[Start of section]

(** A cookie produced by the map is a table cookie or the literal 3: it lies
    between -1000 and 19 and is not zero. *)
Lemma zstd_enum_to_cookie_range n :
  -1000 <= zstd_enum_to_cookie n <= 19 /\ zstd_enum_to_cookie n <> 0.
Proof. destruct n; vm_compute; intuition congruence. Qed.


(** A cookie that is in no row is not found. *)
Lemma scan_cookie_unlisted tbl c :
  c ∉ cookie <$> tbl -> scan_cookie tbl c = None.
Proof.
  induction tbl as [|e tbl IH]; simpl; [done|].
  intros Hnot. apply not_elem_of_cons in Hnot as [Hne Hnot].
  destruct (Z.eqb_spec (cookie e) c) as [Heq|_]; [congruence|]. by apply IH.
Qed.

(** In a table without repeated cookies a row is found by its cookie. *)
Lemma scan_cookie_listed tbl c l :
  NoDup (cookie <$> tbl) -> Levelmap c l ∈ tbl -> scan_cookie tbl c = Some l.
Proof.
  induction tbl as [|e tbl IH]; simpl; [by intros _ ?%elem_of_nil|].
  intros Hnd Hin. apply NoDup_cons in Hnd as [Hfresh Hnd].
  apply elem_of_cons in Hin as [<-|Hin].
  - simpl. by rewrite Z.eqb_refl.
  - destruct (Z.eqb_spec (cookie e) c) as [Heq|_]; [|by apply IH].
    destruct Hfresh. rewrite Heq.
    apply (list_elem_of_fmap_2 cookie) in Hin. exact Hin.
Qed.

(** C6: for every logical level [x] other than INHERIT and DEFAULT,
    [zstd_cookie_to_enum (zstd_enum_to_cookie x)] is [x]. *)
Theorem level_map_bijective_on_mapped_set x :
  x <> ZIO_ZSTDLVL_INHERIT -> x <> ZIO_ZSTDLVL_DEFAULT ->
  zstd_cookie_to_enum (zstd_enum_to_cookie x) = x.
Proof.
  intros Hi Hd. rewrite cookie_to_enum_to_cookie.
  destruct x; try reflexivity; congruence.
Qed.

Lemma level_map_bijective_on_mapped_set_witness :
  ZIO_ZSTDLVL_FAST_3 <> ZIO_ZSTDLVL_INHERIT
  /\ ZIO_ZSTDLVL_FAST_3 <> ZIO_ZSTDLVL_DEFAULT
  /\ zstd_cookie_to_enum (zstd_enum_to_cookie ZIO_ZSTDLVL_FAST_3)
      = ZIO_ZSTDLVL_FAST_3.
Proof.
  split; [discriminate|]. split; [discriminate|].
  apply (level_map_bijective_on_mapped_set ZIO_ZSTDLVL_FAST_3); discriminate.
Defined.

(** ** Bytes and buffers *)

Lemma byte_n_range x n : 0 <= byte_n x n < 256.
Proof.
  unfold byte_n. change 255 with (Z.ones 8).
  rewrite Z.land_ones by lia. apply Z.mod_pos_bound. lia.
Qed.

(** Reassembling the big-endian bytes of a 32-bit value gives it back. *)
Lemma be32_of_bytes x :
  0 <= x < 2 ^ 32 ->
  Z.lor (Z.shiftl (byte_n x 3) 24)
    (Z.lor (Z.shiftl (byte_n x 2) 16)
       (Z.lor (Z.shiftl (byte_n x 1) 8) (byte_n x 0))) = x.
Proof.
  intros Hx. rewrite <- (Z.mod_small x (2 ^ 32)) at 5 by lia.
  unfold byte_n. change 255 with (Z.ones 8). simpl (8 * _).
  Z.bitblast.
Qed.

Lemma byte_n_BSWAP_32 x n :
  0 <= n < 4 -> byte_n (BSWAP_32 x) n = byte_n x (3 - n).
Proof.
  intros Hn.
  assert (n = 0 \/ n = 1 \/ n = 2 \/ n = 3) as [->|[->|[->| ->]]] by lia;
    unfold BSWAP_32, byte_n; change 255 with (Z.ones 8);
    simpl (8 * _); simpl (3 - _); Z.bitblast.
Qed.

(** Endian stability: on either host the store of [BE_32 x] leaves the
    big-endian bytes of [x] in memory. *)
Lemma stored_big_endian big_endian x :
  uint32_bytes big_endian (BE_32 big_endian x) = be_bytes x.
Proof.
  destruct big_endian; [reflexivity|].
  unfold uint32_bytes, BE_32, be_bytes.
  by rewrite !byte_n_BSWAP_32 by lia.
Qed.

Lemma be_bytes_length x : length (be_bytes x) = 4%nat.
Proof. reflexivity. Qed.

Lemma store_bytes_Some buf off bs :
  0 <= off -> off + Z.of_nat (length bs) <= Z.of_nat (length buf) ->
  store_bytes buf off bs
  = Some (take (Z.to_nat off) buf ++ bs ++ drop (Z.to_nat off + length bs) buf).
Proof. intros. unfold store_bytes. by rewrite bool_decide_true. Qed.

Lemma store_bytes_inv buf off bs buf' :
  store_bytes buf off bs = Some buf' ->
  0 <= off /\ off + Z.of_nat (length bs) <= Z.of_nat (length buf)
  /\ buf' = take (Z.to_nat off) buf ++ bs ++ drop (Z.to_nat off + length bs) buf.
Proof.
  unfold store_bytes. case_bool_decide as Hr; [|discriminate].
  intros [= <-]. tauto.
Qed.

Lemma store_bytes_length buf off bs buf' :
  store_bytes buf off bs = Some buf' -> length buf' = length buf.
Proof.
  intros (H0 & Hle & ->)%store_bytes_inv.
  rewrite !length_app, length_take, length_drop. lia.
Qed.

(** The header words go in front of a payload stored at offset 8: the three
    stores of [zstd_compress] leave header, payload and the old tail. *)
Lemma frame_layout d out h0 h1 d1 d2 d3 :
  length h0 = 4%nat -> length h1 = 4%nat ->
  store_bytes d 8 out = Some d1 ->
  store_bytes d1 0 h0 = Some d2 ->
  store_bytes d2 4 h1 = Some d3 ->
  d3 = h0 ++ h1 ++ out ++ drop (8 + length out) d.
Proof.
  intros Hh0 Hh1 (_ & Hle1 & ->)%store_bytes_inv
    (_ & _ & ->)%store_bytes_inv (_ & _ & ->)%store_bytes_inv.
  change (Z.to_nat 8) with 8%nat. change (Z.to_nat 4) with 4%nat.
  change (Z.to_nat 0) with 0%nat. rewrite Hh0, Hh1.
  assert (length (take 8 d) = 8%nat) as H8 by (rewrite length_take; lia).
  remember (take 8 d) as p8 eqn:Ep.
  remember (drop (8 + length out) d) as tl eqn:Et.
  clear Ep Et. rewrite take_0, app_nil_l. change (0 + 4)%nat with 4%nat.
  rewrite (take_app_length' h0) by done.
  rewrite (drop_app_add' h0) by done.
  rewrite drop_drop. change (4 + 4)%nat with 8%nat.
  by rewrite (drop_app_length' p8) by done.
Qed.

Lemma BE_IN32_is_Some buf off :
  0 <= off -> off + 4 <= Z.of_nat (length buf) -> is_Some (BE_IN32 buf off).
Proof.
  intros H0 Hle. unfold BE_IN32, load_bytes.
  rewrite bool_decide_true by lia. change (Z.to_nat 4) with 4%nat.
  assert (length (take 4 (drop (Z.to_nat off) buf)) = 4%nat) as Hl
    by (rewrite length_take, length_drop; lia).
  destruct (take 4 (drop (Z.to_nat off) buf)) as [|a [|b [|c [|e [|? ?]]]]];
    simpl in Hl; try lia. by eexists.
Qed.

Lemma BE_IN32_be_bytes x rest :
  0 <= x < 2 ^ 32 -> BE_IN32 (be_bytes x ++ rest) 0 = Some x.
Proof.
  intros Hx. unfold BE_IN32, load_bytes.
  rewrite bool_decide_true by (rewrite length_app, be_bytes_length; lia).
  simpl. by rewrite be32_of_bytes.
Qed.

Lemma BE_IN32_skip h buf :
  length h = 4%nat -> BE_IN32 (h ++ buf) 4 = BE_IN32 buf 0.
Proof.
  intros Hh. unfold BE_IN32, load_bytes. change (Z.to_nat 4) with 4%nat.
  change (Z.to_nat 0) with 0%nat. rewrite (drop_app_length' h) by done.
  rewrite drop_0, length_app, Hh.
  destruct (decide (4 <= Z.of_nat (length buf))).
  - by rewrite !bool_decide_true by lia.
  - by rewrite !bool_decide_false by lia.
Qed.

[End of section]

**PROBLEM DETAILS**
Going through the entries above, tally each line that has the word "simpl". Answer with the number only.

**RESULT OF THIS EXERCISE**
7